▶ _Work task_:
The answer must consist of every line below that contains the word "congruence".

▶ _Records for processing_:
__________

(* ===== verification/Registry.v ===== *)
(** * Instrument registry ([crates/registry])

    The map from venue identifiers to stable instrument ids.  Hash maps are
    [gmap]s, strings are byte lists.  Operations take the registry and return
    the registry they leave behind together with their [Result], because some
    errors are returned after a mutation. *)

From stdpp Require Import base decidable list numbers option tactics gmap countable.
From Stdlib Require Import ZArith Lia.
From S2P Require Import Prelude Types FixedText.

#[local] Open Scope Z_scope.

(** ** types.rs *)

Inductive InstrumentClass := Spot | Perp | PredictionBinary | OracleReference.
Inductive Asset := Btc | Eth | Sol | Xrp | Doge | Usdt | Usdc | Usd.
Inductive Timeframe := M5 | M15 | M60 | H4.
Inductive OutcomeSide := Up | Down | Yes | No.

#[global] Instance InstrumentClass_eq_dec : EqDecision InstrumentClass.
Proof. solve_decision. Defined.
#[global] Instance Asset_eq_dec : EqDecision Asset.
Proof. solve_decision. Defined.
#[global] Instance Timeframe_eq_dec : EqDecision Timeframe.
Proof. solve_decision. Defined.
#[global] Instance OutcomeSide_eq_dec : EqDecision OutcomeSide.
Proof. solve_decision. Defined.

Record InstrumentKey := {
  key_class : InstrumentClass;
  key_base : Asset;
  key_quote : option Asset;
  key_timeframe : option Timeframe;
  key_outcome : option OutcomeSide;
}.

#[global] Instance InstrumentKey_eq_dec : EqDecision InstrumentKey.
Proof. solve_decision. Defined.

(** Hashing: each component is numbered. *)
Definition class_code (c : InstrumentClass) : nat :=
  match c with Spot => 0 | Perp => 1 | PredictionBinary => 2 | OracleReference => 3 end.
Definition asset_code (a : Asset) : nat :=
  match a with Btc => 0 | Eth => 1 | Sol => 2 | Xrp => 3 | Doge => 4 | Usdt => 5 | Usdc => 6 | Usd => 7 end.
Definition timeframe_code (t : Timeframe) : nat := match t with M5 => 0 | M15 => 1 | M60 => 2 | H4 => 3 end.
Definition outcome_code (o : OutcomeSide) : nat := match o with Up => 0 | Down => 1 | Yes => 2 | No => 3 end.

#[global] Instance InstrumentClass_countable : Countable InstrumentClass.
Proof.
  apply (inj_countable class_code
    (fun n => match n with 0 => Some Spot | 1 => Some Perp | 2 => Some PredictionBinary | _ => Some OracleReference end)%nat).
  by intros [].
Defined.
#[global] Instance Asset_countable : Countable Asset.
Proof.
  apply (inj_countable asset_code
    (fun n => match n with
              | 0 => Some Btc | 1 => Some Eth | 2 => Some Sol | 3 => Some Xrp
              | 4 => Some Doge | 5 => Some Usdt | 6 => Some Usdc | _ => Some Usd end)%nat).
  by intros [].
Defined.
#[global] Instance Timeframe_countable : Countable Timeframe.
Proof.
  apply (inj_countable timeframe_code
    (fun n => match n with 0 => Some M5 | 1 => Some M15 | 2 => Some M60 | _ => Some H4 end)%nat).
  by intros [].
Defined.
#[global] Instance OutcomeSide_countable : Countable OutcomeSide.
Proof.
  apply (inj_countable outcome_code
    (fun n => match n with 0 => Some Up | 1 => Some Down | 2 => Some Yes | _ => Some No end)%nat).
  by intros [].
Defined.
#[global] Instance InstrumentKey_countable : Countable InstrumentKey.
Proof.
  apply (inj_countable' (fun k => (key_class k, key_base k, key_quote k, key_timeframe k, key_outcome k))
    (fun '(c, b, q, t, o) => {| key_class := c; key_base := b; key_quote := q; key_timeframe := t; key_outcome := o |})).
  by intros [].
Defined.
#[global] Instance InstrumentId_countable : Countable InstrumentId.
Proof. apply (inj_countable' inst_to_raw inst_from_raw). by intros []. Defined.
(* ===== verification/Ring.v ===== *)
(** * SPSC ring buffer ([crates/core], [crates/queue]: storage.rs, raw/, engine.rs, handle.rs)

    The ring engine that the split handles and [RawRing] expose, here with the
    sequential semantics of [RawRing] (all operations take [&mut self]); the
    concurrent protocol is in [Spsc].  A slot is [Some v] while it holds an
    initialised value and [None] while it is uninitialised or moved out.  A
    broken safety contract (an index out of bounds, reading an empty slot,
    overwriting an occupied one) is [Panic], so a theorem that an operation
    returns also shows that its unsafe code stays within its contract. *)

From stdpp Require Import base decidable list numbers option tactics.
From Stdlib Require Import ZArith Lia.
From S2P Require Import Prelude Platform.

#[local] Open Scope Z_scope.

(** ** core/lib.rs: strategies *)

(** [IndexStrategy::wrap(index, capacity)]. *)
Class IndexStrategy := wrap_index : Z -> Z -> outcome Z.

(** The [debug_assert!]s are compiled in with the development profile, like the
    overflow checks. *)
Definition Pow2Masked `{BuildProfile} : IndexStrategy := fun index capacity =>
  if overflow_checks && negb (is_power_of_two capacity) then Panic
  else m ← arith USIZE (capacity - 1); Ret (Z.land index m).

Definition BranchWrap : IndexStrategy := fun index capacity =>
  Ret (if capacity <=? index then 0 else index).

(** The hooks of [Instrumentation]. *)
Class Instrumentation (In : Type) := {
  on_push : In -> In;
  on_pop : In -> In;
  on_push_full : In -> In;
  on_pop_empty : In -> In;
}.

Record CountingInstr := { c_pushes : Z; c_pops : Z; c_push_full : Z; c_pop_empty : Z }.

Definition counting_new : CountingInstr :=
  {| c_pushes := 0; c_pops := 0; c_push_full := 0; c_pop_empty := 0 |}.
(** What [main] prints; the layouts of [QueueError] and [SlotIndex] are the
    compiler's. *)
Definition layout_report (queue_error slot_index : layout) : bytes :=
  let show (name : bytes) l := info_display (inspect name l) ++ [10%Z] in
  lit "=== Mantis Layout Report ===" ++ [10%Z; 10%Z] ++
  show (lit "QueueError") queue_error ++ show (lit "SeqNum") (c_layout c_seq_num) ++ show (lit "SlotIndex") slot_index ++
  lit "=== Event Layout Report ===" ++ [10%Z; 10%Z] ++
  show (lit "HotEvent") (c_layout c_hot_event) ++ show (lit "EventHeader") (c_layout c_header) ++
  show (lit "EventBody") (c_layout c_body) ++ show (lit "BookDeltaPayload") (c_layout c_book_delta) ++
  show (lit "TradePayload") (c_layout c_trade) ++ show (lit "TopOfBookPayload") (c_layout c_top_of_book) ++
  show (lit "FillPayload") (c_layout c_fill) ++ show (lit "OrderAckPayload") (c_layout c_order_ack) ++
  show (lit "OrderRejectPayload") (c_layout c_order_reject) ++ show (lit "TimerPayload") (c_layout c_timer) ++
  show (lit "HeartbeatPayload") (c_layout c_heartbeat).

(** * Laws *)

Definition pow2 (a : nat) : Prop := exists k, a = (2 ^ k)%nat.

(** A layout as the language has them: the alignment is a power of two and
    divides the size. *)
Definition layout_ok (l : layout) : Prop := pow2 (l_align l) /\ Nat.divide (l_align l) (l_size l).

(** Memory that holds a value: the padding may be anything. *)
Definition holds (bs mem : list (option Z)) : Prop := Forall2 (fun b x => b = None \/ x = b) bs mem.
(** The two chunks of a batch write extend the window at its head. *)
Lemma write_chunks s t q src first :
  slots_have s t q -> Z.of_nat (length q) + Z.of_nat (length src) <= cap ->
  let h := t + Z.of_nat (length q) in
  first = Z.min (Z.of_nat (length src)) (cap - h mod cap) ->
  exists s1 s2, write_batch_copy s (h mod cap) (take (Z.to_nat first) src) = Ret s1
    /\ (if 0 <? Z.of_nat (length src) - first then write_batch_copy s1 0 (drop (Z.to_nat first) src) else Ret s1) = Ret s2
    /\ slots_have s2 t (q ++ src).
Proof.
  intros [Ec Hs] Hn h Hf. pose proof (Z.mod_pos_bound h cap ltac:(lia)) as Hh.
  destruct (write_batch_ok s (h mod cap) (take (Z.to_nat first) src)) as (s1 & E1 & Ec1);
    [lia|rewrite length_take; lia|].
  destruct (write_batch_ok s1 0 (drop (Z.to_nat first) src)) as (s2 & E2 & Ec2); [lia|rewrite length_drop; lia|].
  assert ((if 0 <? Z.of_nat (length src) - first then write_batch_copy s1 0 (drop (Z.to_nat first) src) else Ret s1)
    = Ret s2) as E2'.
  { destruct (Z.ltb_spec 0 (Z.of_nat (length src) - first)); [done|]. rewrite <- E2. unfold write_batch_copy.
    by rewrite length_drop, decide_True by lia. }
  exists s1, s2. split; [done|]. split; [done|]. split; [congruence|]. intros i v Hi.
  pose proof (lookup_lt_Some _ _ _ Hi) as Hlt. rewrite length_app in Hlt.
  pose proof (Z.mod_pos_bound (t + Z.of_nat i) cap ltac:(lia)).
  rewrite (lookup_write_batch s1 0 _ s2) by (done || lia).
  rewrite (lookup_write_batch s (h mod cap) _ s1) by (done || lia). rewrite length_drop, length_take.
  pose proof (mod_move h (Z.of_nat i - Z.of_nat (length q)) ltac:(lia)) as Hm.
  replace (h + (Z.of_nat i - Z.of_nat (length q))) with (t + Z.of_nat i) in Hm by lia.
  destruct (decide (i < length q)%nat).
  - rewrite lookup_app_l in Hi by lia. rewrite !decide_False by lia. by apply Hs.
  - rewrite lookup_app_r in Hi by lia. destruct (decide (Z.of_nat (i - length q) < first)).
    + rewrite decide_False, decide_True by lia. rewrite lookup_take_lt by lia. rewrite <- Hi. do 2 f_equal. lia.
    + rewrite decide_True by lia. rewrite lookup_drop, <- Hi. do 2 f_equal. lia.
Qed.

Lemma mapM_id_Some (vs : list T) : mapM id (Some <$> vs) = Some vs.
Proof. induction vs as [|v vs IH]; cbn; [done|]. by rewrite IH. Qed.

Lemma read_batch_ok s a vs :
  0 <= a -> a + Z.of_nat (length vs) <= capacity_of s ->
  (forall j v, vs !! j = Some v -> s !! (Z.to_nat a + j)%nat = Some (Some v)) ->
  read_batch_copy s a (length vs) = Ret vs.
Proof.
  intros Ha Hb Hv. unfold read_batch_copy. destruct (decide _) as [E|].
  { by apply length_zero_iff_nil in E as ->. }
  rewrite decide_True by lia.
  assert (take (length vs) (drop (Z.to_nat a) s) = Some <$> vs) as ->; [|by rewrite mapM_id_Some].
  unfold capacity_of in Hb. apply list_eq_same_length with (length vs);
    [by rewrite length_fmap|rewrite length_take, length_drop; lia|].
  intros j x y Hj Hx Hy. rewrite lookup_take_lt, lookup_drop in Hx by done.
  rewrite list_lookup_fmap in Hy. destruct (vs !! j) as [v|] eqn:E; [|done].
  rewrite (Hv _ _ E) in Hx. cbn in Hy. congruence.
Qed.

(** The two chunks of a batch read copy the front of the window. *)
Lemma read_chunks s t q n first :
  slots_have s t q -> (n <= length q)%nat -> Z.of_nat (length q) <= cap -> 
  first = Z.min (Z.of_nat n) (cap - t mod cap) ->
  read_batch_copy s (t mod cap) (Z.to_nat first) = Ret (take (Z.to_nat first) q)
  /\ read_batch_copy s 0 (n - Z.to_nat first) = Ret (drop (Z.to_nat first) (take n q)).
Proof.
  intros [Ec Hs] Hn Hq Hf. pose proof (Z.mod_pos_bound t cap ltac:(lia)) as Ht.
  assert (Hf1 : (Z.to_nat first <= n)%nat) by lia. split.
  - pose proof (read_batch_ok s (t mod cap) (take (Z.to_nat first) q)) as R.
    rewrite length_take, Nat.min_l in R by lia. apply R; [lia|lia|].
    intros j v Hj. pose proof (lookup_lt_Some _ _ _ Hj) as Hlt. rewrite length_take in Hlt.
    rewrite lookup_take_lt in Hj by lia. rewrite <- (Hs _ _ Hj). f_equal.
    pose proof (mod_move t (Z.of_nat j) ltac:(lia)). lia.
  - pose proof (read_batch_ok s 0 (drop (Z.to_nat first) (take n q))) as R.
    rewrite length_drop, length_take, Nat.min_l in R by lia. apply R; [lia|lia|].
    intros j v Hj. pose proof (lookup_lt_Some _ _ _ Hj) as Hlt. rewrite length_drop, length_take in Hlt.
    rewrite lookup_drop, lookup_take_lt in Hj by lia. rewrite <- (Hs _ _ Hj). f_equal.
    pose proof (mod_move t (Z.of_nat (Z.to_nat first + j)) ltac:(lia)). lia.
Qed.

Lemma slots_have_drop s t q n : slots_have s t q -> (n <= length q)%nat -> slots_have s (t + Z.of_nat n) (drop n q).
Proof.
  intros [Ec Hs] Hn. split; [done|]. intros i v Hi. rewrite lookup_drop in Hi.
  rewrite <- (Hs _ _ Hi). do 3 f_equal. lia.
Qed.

__________

▶ _Reply to the exercise_:
  exists s1, s2. split; [done|]. split; [done|]. split; [congruence|]. intros i v Hi.
  rewrite (Hv _ _ E) in Hx. cbn in Hy. congruence.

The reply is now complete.